Could you please count how many lines in the data below hold the string "SvcValve"? Reply with only the number.

Collected data
________________________________________

(** [match s { arms.., _ => default }] on string literals. *)
Fixpoint match_str {A} (s : list Z) (arms : list (string * A)) (default : A) : A :=
  match arms with
  | [] => default
  | (lit, a) :: arms' => if bool_decide (s = chars lit) then a else match_str s arms' default
  end.

(** [Uuid::from_full_unchecked]. *)
Definition from_full_unchecked (full : string) : Uuid := MkUuid (chars full).

(** ** [ServiceType] *)

Inductive HapServiceType :=
| SvcAccessoryInformation | SvcFan | SvcGarageDoorOpener | SvcLightBulb | SvcLockManagement
| SvcLockMechanism | SvcOutlet | SvcSwitch | SvcThermostat | SvcSecuritySystem
| SvcCarbonMonoxideSensor | SvcContactSensor | SvcDoor | SvcHumiditySensor | SvcLeakSensor
| SvcLightSensor | SvcMotionSensor | SvcOccupancySensor | SvcSmokeSensor
| SvcStatelessProgrammableSwitch | SvcTemperatureSensor | SvcWindow | SvcWindowCovering
| SvcAirQualitySensor | SvcBattery | SvcCarbonDioxideSensor | SvcProtocolInformation | SvcFanV2
| SvcSlat | SvcFilterMaintenance | SvcAirPurifier | SvcHeaterCooler | SvcHumidifierDehumidifier
| SvcServiceLabel | SvcIrrigationSystem | SvcValve | SvcFaucet | SvcCameraRtpStreamManagement
| SvcMicrophone | SvcSpeaker | SvcDoorbell
| SvcUnknown (u : Uuid).

(** The arms of [ServiceType::from_uuid]. *)
Definition service_type_arms : list (string * HapServiceType) := [
  ("0000003e-0000-1000-8000-0026bb765291", SvcAccessoryInformation);
  ("00000040-0000-1000-8000-0026bb765291", SvcFan);
  ("00000041-0000-1000-8000-0026bb765291", SvcGarageDoorOpener);
  ("00000043-0000-1000-8000-0026bb765291", SvcLightBulb);
  ("00000044-0000-1000-8000-0026bb765291", SvcLockManagement);
  ("00000045-0000-1000-8000-0026bb765291", SvcLockMechanism);
  ("00000047-0000-1000-8000-0026bb765291", SvcOutlet);
  ("00000049-0000-1000-8000-0026bb765291", SvcSwitch);
  ("0000004a-0000-1000-8000-0026bb765291", SvcThermostat);
  ("0000007e-0000-1000-8000-0026bb765291", SvcSecuritySystem);
  ("0000007f-0000-1000-8000-0026bb765291", SvcCarbonMonoxideSensor);
  ("00000080-0000-1000-8000-0026bb765291", SvcContactSensor);
  ("00000081-0000-1000-8000-0026bb765291", SvcDoor);
  ("00000082-0000-1000-8000-0026bb765291", SvcHumiditySensor);
  ("00000083-0000-1000-8000-0026bb765291", SvcLeakSensor);
  ("00000084-0000-1000-8000-0026bb765291", SvcLightSensor);
  ("00000085-0000-1000-8000-0026bb765291", SvcMotionSensor);
  ("00000086-0000-1000-8000-0026bb765291", SvcOccupancySensor);
  ("00000087-0000-1000-8000-0026bb765291", SvcSmokeSensor);
  ("00000089-0000-1000-8000-0026bb765291", SvcStatelessProgrammableSwitch);
  ("0000008a-0000-1000-8000-0026bb765291", SvcTemperatureSensor);
  ("0000008b-0000-1000-8000-0026bb765291", SvcWindow);
  ("0000008c-0000-1000-8000-0026bb765291", SvcWindowCovering);
  ("0000008d-0000-1000-8000-0026bb765291", SvcAirQualitySensor);
  ("00000096-0000-1000-8000-0026bb765291", SvcBattery);
  ("00000097-0000-1000-8000-0026bb765291", SvcCarbonDioxideSensor);
  ("000000a2-0000-1000-8000-0026bb765291", SvcProtocolInformation);
  ("000000b7-0000-1000-8000-0026bb765291", SvcFanV2);
  ("000000b9-0000-1000-8000-0026bb765291", SvcSlat);
  ("000000ba-0000-1000-8000-0026bb765291", SvcFilterMaintenance);
  ("000000bb-0000-1000-8000-0026bb765291", SvcAirPurifier);
  ("000000bc-0000-1000-8000-0026bb765291", SvcHeaterCooler);
  ("000000bd-0000-1000-8000-0026bb765291", SvcHumidifierDehumidifier);
  ("000000cc-0000-1000-8000-0026bb765291", SvcServiceLabel);
  ("000000cf-0000-1000-8000-0026bb765291", SvcIrrigationSystem);
  ("000000d0-0000-1000-8000-0026bb765291", SvcValve);
  ("000000d7-0000-1000-8000-0026bb765291", SvcFaucet);
  ("00000110-0000-1000-8000-0026bb765291", SvcCameraRtpStreamManagement);
  ("00000112-0000-1000-8000-0026bb765291", SvcMicrophone);
  ("00000113-0000-1000-8000-0026bb765291", SvcSpeaker);
  ("00000121-0000-1000-8000-0026bb765291", SvcDoorbell)
].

________________________________________

§ Task result
2